NaN values can lead to inaccurate results if not handled properly. Aggregations and statistical calculations might produce misleading outcomes. NaN values might affect the visual representation of your data. To handle NaN values, Fill in NaN values with educated estimates (e.g., mean, median) based on your data. Remove rows or columns with too many NA values if they’re not critical for your analysis.
- astype() is particularly useful when you want to ensure that your data is in a specific data type, such as converting integers to floats or strings to integers.
In our dataset, the Amount column datatype was float64.
- rename() allows you to rename columns. Using the inplace=True parameter, the changes are applied directly to the DataFrame without needing to reassign it.
Visual Exploration: Create visualizations using matplotlib and seaborn. Craft histograms, scatter plots, and density plots to understand data distributions and relationships.
- describe() function is commonly used with Pandas DataFrames and Series to generate summary statistics of the data. It provides useful insights into the distribution and characteristics of the data, such as count, mean, standard deviation, minimum, maximum, and quartiles.
- countplot() function creates a bar plot that displays the count of each category in the data list.
From the above graphs, we can see that most of the buyers are females.
- barplot() is used to create bar plots that visualize the relationship between a categorical variable and a numeric variable.
From the above graphs, we can see that females are spending more than males.
- hist() is a graphical representation of the distribution of a dataset. It shows the frequency of values falling within specific bins or ranges.
- scatterplot() is a graphical representation of data points in a two-dimensional space, where each data point is represented as a marker on the plot.
Exploring Relationships: EDA also involves examining relationships between variables.
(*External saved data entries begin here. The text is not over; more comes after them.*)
(** * unified-doc-agent: extraction, chunking, embedding and the answer workflow

    A shallow embedding of the Go packages [processing], [ingestion] and
    [graph] together with the ingestion loop of [cmd/agent/main.go], and the
    properties of the design document checked against it. *)

From Stdlib Require Import Ascii String ZArith NArith Lia Bool Arith List.
From Stdlib Require Import Numbers.DecimalString.
Import ListNotations.

(* ================================================================== *)
(** ** Go strings *)
(* ================================================================== *)

(** A Go [string] is an immutable sequence of bytes; [len] counts bytes and
    [s[i:j]] slices bytes.  An [ascii] is one 8-bit byte. *)
Definition gostring := list ascii.

Definition str (s : string) : gostring := list_ascii_of_string s.

Definition byteval (c : ascii) : N := N_of_ascii c.

(** [len(s)] as a Go [int]. *)
Definition len (s : gostring) : Z := Z.of_nat (length s).

(** Go's [int] is 64 bits wide and wraps around silently. *)
Definition wrap (z : Z) : Z := ((z + 2 ^ 63) mod 2 ^ 64 - 2 ^ 63)%Z.
Definition int_add (a b : Z) : Z := wrap (a + b).
Definition int_sub (a b : Z) : Z := wrap (a - b).
(** * Exchange-NodeJS/utilities: the buffered logger and its caller resolver

    A shallow embedding of [src/modules/helpers/SourceClass.ts] and
    [src/modules/classes/Logger.ts], and the properties the specification
    states about them.

    Conventions.
    - JavaScript strings are [string]s; the text handled here (stack traces,
      severities, colour escapes) is ASCII.
    - A thrown exception is a result [Throw e]; the state reached at the
      moment of the throw is kept, so what a failing call did before it
      failed stays observable.
    - Everything the code writes to a stream is appended to one trace of
      events, in program order. *)

From stdpp Require Import base tactics list strings option numbers.
From Stdlib Require Import ZArith Ascii String DecimalString Lia Sorted.

Open Scope string_scope.

(** ** JavaScript string primitives used by the sources *)

Module Js.

Definition chr (n : nat) : ascii := ascii_of_nat n.

(** [s.startsWith(p)] *)
Definition startsWith (p s : string) : bool := String.prefix p s.

(** [s.includes(sub)] *)
Fixpoint includes (sub s : string) : bool :=
  String.prefix sub s
  || match s with
     | EmptyString => false
     | String _ s' => includes sub s'
     end.

(** [s.split(sep)] for a one-character separator: the pieces between the
    separators, empty pieces included; never the empty array. *)
Fixpoint split (sep : ascii) (s : string) : list string :=
  match s with
  | EmptyString => [EmptyString]
  | String c s' =>
      if Ascii.eqb c sep then EmptyString :: split sep s'
      else match split sep s' with
           | [] => [String c EmptyString]
           | piece :: pieces => String c piece :: pieces
           end
  end.

(** [pieces.join(sep)] *)
Definition join (sep : string) (pieces : list string) : string :=
  String.concat sep pieces.

(** White space of [String.prototype.trim] within ASCII: TAB, LF, VT, FF,
    CR and SPACE. *)
Definition isWhiteSpace (c : ascii) : bool :=
  let n := nat_of_ascii c in
  ((9 <=? n) && (n <=? 13))%nat || (n =? 32)%nat.

Fixpoint trimStart (s : string) : string :=
  match s with
  | EmptyString => EmptyString
  | String c s' => if isWhiteSpace c then trimStart s' else s
  end.

Fixpoint trimEnd (s : string) : string :=
  match s with
  | EmptyString => EmptyString
  | String c s' =>
      match trimEnd s' with
      | EmptyString => if isWhiteSpace c then EmptyString else String c EmptyString
      | t => String c t
      end
  end.

(** [s.trim()] *)
Definition trim (s : string) : string := trimEnd (trimStart s).

Definition upperChar (c : ascii) : ascii :=
  let n := nat_of_ascii c in
  if ((97 <=? n) && (n <=? 122))%nat then ascii_of_nat (n - 32) else c.

(** [s.toUpperCase()] on ASCII text *)
Fixpoint toUpperCase (s : string) : string :=
  match s with
  | EmptyString => EmptyString
  | String c s' => String (upperChar c) (toUpperCase s')
  end.

Definition isDigit (c : ascii) : bool :=
  let n := nat_of_ascii c in ((48 <=? n) && (n <=? 57))%nat.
You can create correlation matrices, pair plots, and other visualizations to uncover how variables interact with each other.
Feature Engineering: Feature engineering entails creating new variables from the existing ones to capture additional insights. This can include creating categorical variables from continuous ones, deriving new metrics, or encoding categorical variables.
Data Integration and Export: Once your data is cleaned and transformed, export it as a clean CSV or Excel file. This ensures that your Tableau dashboard pulls from a reliable and standardized data source, reducing the chances of data discrepancies and inaccuracies.
With this step-by-step method and Python, you can tame the messy data that has been hindering your dashboard. Having tidy and structured data is crucial for creating stunning and insightful charts and graphs that help you comprehend your data and make smart decisions for your business. Remember, the quality of your data determines the quality of your insights, so spending time on proper data cleaning is always a worthwhile effort.